Begin with the first line of the listing and quote every line through the one containing "Definition from_v1 (v"; give only those lines.

» Data supplied:
********
(* ===== verification/SyncCodec.v ===== *)
(** * Snapshots on disk and on the wire ([core/src/sync.rs])

    The serialised snapshot with its three older shapes, the pairing payload, and
    the salted sealing of a snapshot.  [postcard] and [blake3] are third-party:
    their functions are parameters, with their round trips as laws. *)
From S2P Require Import Prelude.
From S2P Require Import Crdt.
From S2P Require Import ChunkCipher.
From S2P Require Import SyncTypes.
From S2P Require Import SyncMerge.
From S2P Require Import SyncConverge.
Local Open Scope arvolo_scope.

(** ** The shapes a snapshot has had *)

Record SeenEntryV0 := mkSeenEntryV0 { se0_pubkey : string; se0_count : N }.

Record SyncSnapshotV0 := mkSyncSnapshotV0 {
  v0_lamport : N; v0_device : DeviceId; v0_contacts : list ContactEntry;
  v0_verified : list MarkEntry; v0_trusted : list MarkEntry; v0_seen : list SeenEntryV0;
  v0_names : list NameEntry; v0_blocked : list MarkEntry; v0_devices : list DeviceEntry }.

Record SyncSnapshotV1 := mkSyncSnapshotV1 {
  v1_lamport : N; v1_device : DeviceId; v1_contacts : list ContactEntry;
  v1_verified : list MarkEntry; v1_trusted : list MarkEntry; v1_seen : list SeenEntry;
  v1_names : list NameEntry; v1_blocked : list MarkEntry; v1_devices : list DeviceEntry }.

Record SyncSnapshotV2 := mkSyncSnapshotV2 {
  v2_lamport : N; v2_device : DeviceId; v2_contacts : list ContactEntry;
  v2_verified : list MarkEntry; v2_trusted : list MarkEntry; v2_seen : list SeenEntry;
  v2_names : list NameEntry; v2_blocked : list MarkEntry; v2_devices : list DeviceEntry;
  v2_relays : list RelayEntry }.

(** [impl From<SyncSnapshotV0> for SyncSnapshot]. *)
Definition from_v0 (v : SyncSnapshotV0) : SyncSnapshot := {|
  ss_lamport := v.(v0_lamport); ss_device := v.(v0_device);
  ss_contacts := v.(v0_contacts); ss_verified := v.(v0_verified);
  ss_trusted := v.(v0_trusted);
  ss_seen := (fun e => mkSeenEntry e.(se0_pubkey) e.(se0_count) 0) <$> v.(v0_seen);
  ss_names := v.(v0_names); ss_blocked := v.(v0_blocked); ss_devices := v.(v0_devices);
  ss_relays := []; ss_self_name := None |}.

(** [impl From<SyncSnapshotV1> for SyncSnapshot]. *)
Definition from_v1 (v : SyncSnapshotV1) : SyncSnapshot := {|
  ss_lamport := v.(v1_lamport); ss_device := v.(v1_device);
  ss_contacts := v.(v1_contacts); ss_verified := v.(v1_verified);
  ss_trusted := v.(v1_trusted); ss_seen := v.(v1_seen);
  ss_names := v.(v1_names); ss_blocked := v.(v1_blocked); ss_devices := v.(v1_devices);
  ss_relays := []; ss_self_name := None |}.

(** [impl From<SyncSnapshotV2> for SyncSnapshot]. *)
Definition from_v2 (v : SyncSnapshotV2) : SyncSnapshot := {|
  ss_lamport := v.(v2_lamport); ss_device := v.(v2_device);
  ss_contacts := v.(v2_contacts); ss_verified := v.(v2_verified);
  ss_trusted := v.(v2_trusted); ss_seen := v.(v2_seen);
  ss_names := v.(v2_names); ss_blocked := v.(v2_blocked); ss_devices := v.(v2_devices);
  ss_relays := v.(v2_relays); ss_self_name := None |}.

Record PairPayload := mkPairPayload { pp_identity_secret : bytes; pp_snapshot : SyncSnapshot }.

(** ** [postcard] *)

Class Postcard : Type := {
  postcard_to_vec : SyncSnapshot → option bytes;
  postcard_snapshot : bytes → option SyncSnapshot;
  postcard_v2 : bytes → option SyncSnapshotV2;
  postcard_v1 : bytes → option SyncSnapshotV1;
  postcard_v0 : bytes → option SyncSnapshotV0;
  postcard_pair_to_vec : PairPayload → option bytes;
  postcard_pair : bytes → option PairPayload;
  (** [take_from_bytes::<[u8; 32]>]. *)
  postcard_take_secret : bytes → option (bytes * bytes);
}.

(** What is serialised reads back. *)
Class PostcardLaws `{!Postcard} : Prop := {
  postcard_snapshot_to_vec : ∀ s b, postcard_to_vec s = Some b → postcard_snapshot b = Some s;
  postcard_pair_pair_to_vec : ∀ p b, postcard_pair_to_vec p = Some b → postcard_pair b = Some p;
}.

Section codec.
Context `{!Postcard}.

(** [encode_snapshot]. *)
Definition encode_snapshot (snap : SyncSnapshot) : result bytes string :=
  context "serialize sync snapshot" (postcard_to_vec snap).

(** [decode_snapshot]: newest shape first. *)
Definition decode_snapshot (b : bytes) : result SyncSnapshot string :=
  match postcard_snapshot b with
  | Some snap => Ok snap
  | None =>
      match postcard_v2 b with
      | Some v2 => Ok (from_v2 v2)
      | None =>
          match postcard_v1 b with
          | Some v1 => Ok (from_v1 v1)
          | None =>
              try! v0 := context "deserialize sync snapshot" (postcard_v0 b) in
              Ok (from_v0 v0)
          end
      end
  end.

(** [PairPayload::encode]. *)
Definition PairPayload_encode (p : PairPayload) : result bytes string :=
  context "serialize pair payload" (postcard_pair_to_vec p).

(** [PairPayload::decode]. *)
Definition PairPayload_decode (b : bytes) : result PairPayload string :=
  match postcard_pair b with
  | Some p => Ok p
  | None =>
      try! (identity_secret, rest) :=
        context "deserialize pair payload" (postcard_take_secret b) in
      try! snapshot := decode_snapshot rest in
      Ok (mkPairPayload identity_secret snapshot)
  end.
End codec.

(** ** Sealing *)

(** [blake3::derive_key]: context string, key material. *)
Class Blake3Kdf : Type := { derive_key : string → bytes → bytes }.

Definition SNAPSHOT_KEY_CONTEXT : string := "arvolo/contacts-sync/key/v1".
Definition SALTED_MAGIC : bytes := [Byte.x41; Byte.x53; Byte.x53; Byte.x31]. (* "ASS1" *)
Definition SALT_LEN : nat := 16.
Definition MESSAGE_KEY_CONTEXT : string := "arvolo/contacts-sync/message-key/v1".

Section sealing.
Context `{!Blake3Kdf, !Aes256Gcm}.

(** [snapshot_key]. *)
Definition snapshot_key (identity_secret : bytes) : bytes :=
  derive_key SNAPSHOT_KEY_CONTEXT identity_secret.

(** [seal_under]; [salt] is the fresh [rand::random()]. *)
Definition seal_under (salt key plain : bytes) : result bytes string :=
  let input := key ++ salt in
  let message_key := derive_key MESSAGE_KEY_CONTEXT input in
  try! sealed := seal_chunk message_key 0 1 plain in
  Ok (SALTED_MAGIC ++ salt ++ sealed).

(** [open_under]: the salted shape, else the unsalted one written before it. *)
Definition open_under (key blob : bytes) : result bytes string :=
  let unsalted := context "decrypt sync payload" (result_ok (open_chunk key 0 1 blob)) in
  match strip_prefix SALTED_MAGIC blob with
  | Some rest =>
      if (SALT_LEN <? length rest)%nat then
        let '(salt, ct) := split_at SALT_LEN rest in
        let input := key ++ salt in
        let message_key := derive_key MESSAGE_KEY_CONTEXT input in
        match open_chunk message_key 0 1 ct with
        | Ok plain => Ok plain
        | Err _ => unsalted
        end
      else unsalted
  | None => unsalted
  end.

Context `{!Postcard}.

(** [encrypt_snapshot]. *)
Definition encrypt_snapshot (salt key : bytes) (snap : SyncSnapshot) : result bytes string :=
  try! plain := context "serialize sync snapshot" (postcard_to_vec snap) in
  seal_under salt key plain.

(** [decrypt_snapshot]. *)
Definition decrypt_snapshot (key blob : bytes) : result SyncSnapshot string :=
  try! plain := context "decrypt sync snapshot" (result_ok (open_under key blob)) in
  decode_snapshot plain.
End sealing.

(* ------------------------------------------------------------------ *)
(** ** Round trips *)

Section roundtrips.
Context `{!Postcard, !PostcardLaws}.

Lemma decode_encode_snapshot snap b :
  encode_snapshot snap = Ok b → decode_snapshot b = Ok snap.
Proof.
  unfold encode_snapshot, decode_snapshot, context.
  destruct (postcard_to_vec snap) eqn:E; [|done]. intros [= <-].
  by rewrite (postcard_snapshot_to_vec _ _ E).
Qed.

(** A paired device reads back the identity and the address book it was sent. *)
Theorem PairPayload_roundtrip p b (Henc : PairPayload_encode p = Ok b) :
  PairPayload_decode b = Ok p.
Proof.
  unfold PairPayload_encode, PairPayload_decode, context in *.
  destruct (postcard_pair_to_vec p) eqn:E; [|done]. injection Henc as <-.
  by rewrite (postcard_pair_pair_to_vec _ _ E).
Qed.

(** What a decoded snapshot is, when the current shape did not read it: the
    fields the older shape lacks are absent, never cleared. *)
Lemma decode_old_shape b snap :
  decode_snapshot b = Ok snap → postcard_snapshot b = None →
  snap.(ss_self_name) = None ∧
  (postcard_v2 b = None → snap.(ss_relays) = []) ∧
  (postcard_v2 b = None → postcard_v1 b = None →
     ∀ e, e ∈ snap.(ss_seen) → e.(se_last) = 0%N).
Proof.
  unfold decode_snapshot. intros Hd Hnew. rewrite Hnew in Hd.
  destruct (postcard_v2 b) as [v2|]; [by simplify_eq/=|].
  destruct (postcard_v1 b) as [v1|]; [by simplify_eq/=|].
  destruct (postcard_v0 b) as [v0|]; cbn in Hd; simplify_eq; cbn.
  split_and!; try done. intros _ _ e (x & -> & _)%list_elem_of_fmap. done.
Qed.
End roundtrips.

Section crypto_roundtrips.
Context `{!Blake3Kdf, !Aes256Gcm, !Aes256GcmLaws}.

Lemma open_seal_under salt key plain blob :
  length salt = SALT_LEN → seal_under salt key plain = Ok blob →
  open_under key blob = Ok plain.
Proof.
  unfold seal_under. intros Hsalt.
  destruct (seal_chunk _ _ _ _) as [sealed|e] eqn:E; [|done]. intros [= <-].
  unfold open_under. cbn zeta.
  replace (strip_prefix SALTED_MAGIC _) with (Some (salt ++ sealed))
    by (symmetry; apply (strip_prefix_app SALTED_MAGIC)).
  pose proof (length_seal_chunk _ _ _ _ _ E) as Hlen. unfold CHUNK_TAG_LEN in Hlen.
  rewrite (proj2 (Nat.ltb_lt _ _)) by (rewrite length_app; lia).
  unfold split_at. rewrite <- Hsalt, take_app_length, drop_app_length.
  by rewrite (open_seal_chunk _ _ _ _ _ E).
Qed.

(** A note sealed before salts existed still opens, unless it happens to open
    as a salted one. *)
Theorem open_unsalted key plain blob
    (Hseal : seal_chunk key 0 1 plain = Ok blob)
    (Hnotsalted : ∀ rest, strip_prefix SALTED_MAGIC blob = Some rest →
       open_chunk (derive_key MESSAGE_KEY_CONTEXT (key ++ take SALT_LEN rest)) 0 1
         (drop SALT_LEN rest) = Err "open chunk") :
  open_under key blob = Ok plain.
Proof.
  unfold open_under. rewrite (open_seal_chunk _ _ _ _ _ Hseal). cbn [result_ok context].
  destruct (strip_prefix SALTED_MAGIC blob) as [rest|]; [|done].
  case_bool; [|done]. cbv beta iota zeta delta [split_at].
  by rewrite (Hnotsalted rest eq_refl).
Qed.

Context `{!Postcard, !PostcardLaws}.

(** What one device encrypts, another device of the same identity decrypts to
    the same snapshot, and rebuilds the same state. *)
Theorem snapshot_crypto_roundtrip salt key state lamport device blob
    (Hsalt : length salt = SALT_LEN)
    (Henc : encrypt_snapshot salt key (to_snapshot state lamport device) = Ok blob) :
  ∃ snap, decrypt_snapshot key blob = Ok snap ∧
    from_snapshot snap = state ∧ snap.(ss_lamport) = lamport.
Proof.
  unfold encrypt_snapshot, decrypt_snapshot, context in *.
  destruct (postcard_to_vec _) as [plain|] eqn:E; [|done]. cbn in Henc.
  rewrite (open_seal_under _ _ _ _ Hsalt Henc). cbn.
  unfold decode_snapshot. rewrite (postcard_snapshot_to_vec _ _ E).
  eexists. split_and!; [done|apply from_to_snapshot|done].
Qed.
End crypto_roundtrips.

(** A device that predates a register cannot erase it: merging a snapshot that
    only an older shape reads leaves the display name as it is, and the relays too
    when that shape had none. *)
Theorem old_snapshot_erases_nothing `{!HexLower, !Postcard} b snap s
    (Hdec : decode_snapshot b = Ok snap) (Hold : postcard_snapshot b = None) :
  (merge s (from_snapshot snap)).(self_name) = s.(self_name) ∧
  (postcard_v2 b = None →
     (merge s (from_snapshot snap)).(relays) = s.(relays)).
Proof.
  destruct (decode_old_shape b snap Hdec Hold) as (Hn & Hr & _). split.
  - cbn. by rewrite Hn.
  - intros H2. apply map_eq. intros k. cbn. rewrite (merge_lww_spec r_clock).
    rewrite (Hr H2). cbn. by rewrite lookup_empty.
Qed.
********
» Solution:
(* ===== verification/SyncCodec.v ===== *)
(** * Snapshots on disk and on the wire ([core/src/sync.rs])

    The serialised snapshot with its three older shapes, the pairing payload, and
    the salted sealing of a snapshot.  [postcard] and [blake3] are third-party:
    their functions are parameters, with their round trips as laws. *)
From S2P Require Import Prelude.
From S2P Require Import Crdt.
From S2P Require Import ChunkCipher.
From S2P Require Import SyncTypes.
From S2P Require Import SyncMerge.
From S2P Require Import SyncConverge.
Local Open Scope arvolo_scope.

(** ** The shapes a snapshot has had *)

Record SeenEntryV0 := mkSeenEntryV0 { se0_pubkey : string; se0_count : N }.

Record SyncSnapshotV0 := mkSyncSnapshotV0 {
  v0_lamport : N; v0_device : DeviceId; v0_contacts : list ContactEntry;
  v0_verified : list MarkEntry; v0_trusted : list MarkEntry; v0_seen : list SeenEntryV0;
  v0_names : list NameEntry; v0_blocked : list MarkEntry; v0_devices : list DeviceEntry }.

Record SyncSnapshotV1 := mkSyncSnapshotV1 {
  v1_lamport : N; v1_device : DeviceId; v1_contacts : list ContactEntry;
  v1_verified : list MarkEntry; v1_trusted : list MarkEntry; v1_seen : list SeenEntry;
  v1_names : list NameEntry; v1_blocked : list MarkEntry; v1_devices : list DeviceEntry }.

Record SyncSnapshotV2 := mkSyncSnapshotV2 {
  v2_lamport : N; v2_device : DeviceId; v2_contacts : list ContactEntry;
  v2_verified : list MarkEntry; v2_trusted : list MarkEntry; v2_seen : list SeenEntry;
  v2_names : list NameEntry; v2_blocked : list MarkEntry; v2_devices : list DeviceEntry;
  v2_relays : list RelayEntry }.

(** [impl From<SyncSnapshotV0> for SyncSnapshot]. *)
Definition from_v0 (v : SyncSnapshotV0) : SyncSnapshot := {|
  ss_lamport := v.(v0_lamport); ss_device := v.(v0_device);
  ss_contacts := v.(v0_contacts); ss_verified := v.(v0_verified);
  ss_trusted := v.(v0_trusted);
  ss_seen := (fun e => mkSeenEntry e.(se0_pubkey) e.(se0_count) 0) <$> v.(v0_seen);
  ss_names := v.(v0_names); ss_blocked := v.(v0_blocked); ss_devices := v.(v0_devices);
  ss_relays := []; ss_self_name := None |}.

(** [impl From<SyncSnapshotV1> for SyncSnapshot]. *)
Definition from_v1 (v : SyncSnapshotV1) : SyncSnapshot := {|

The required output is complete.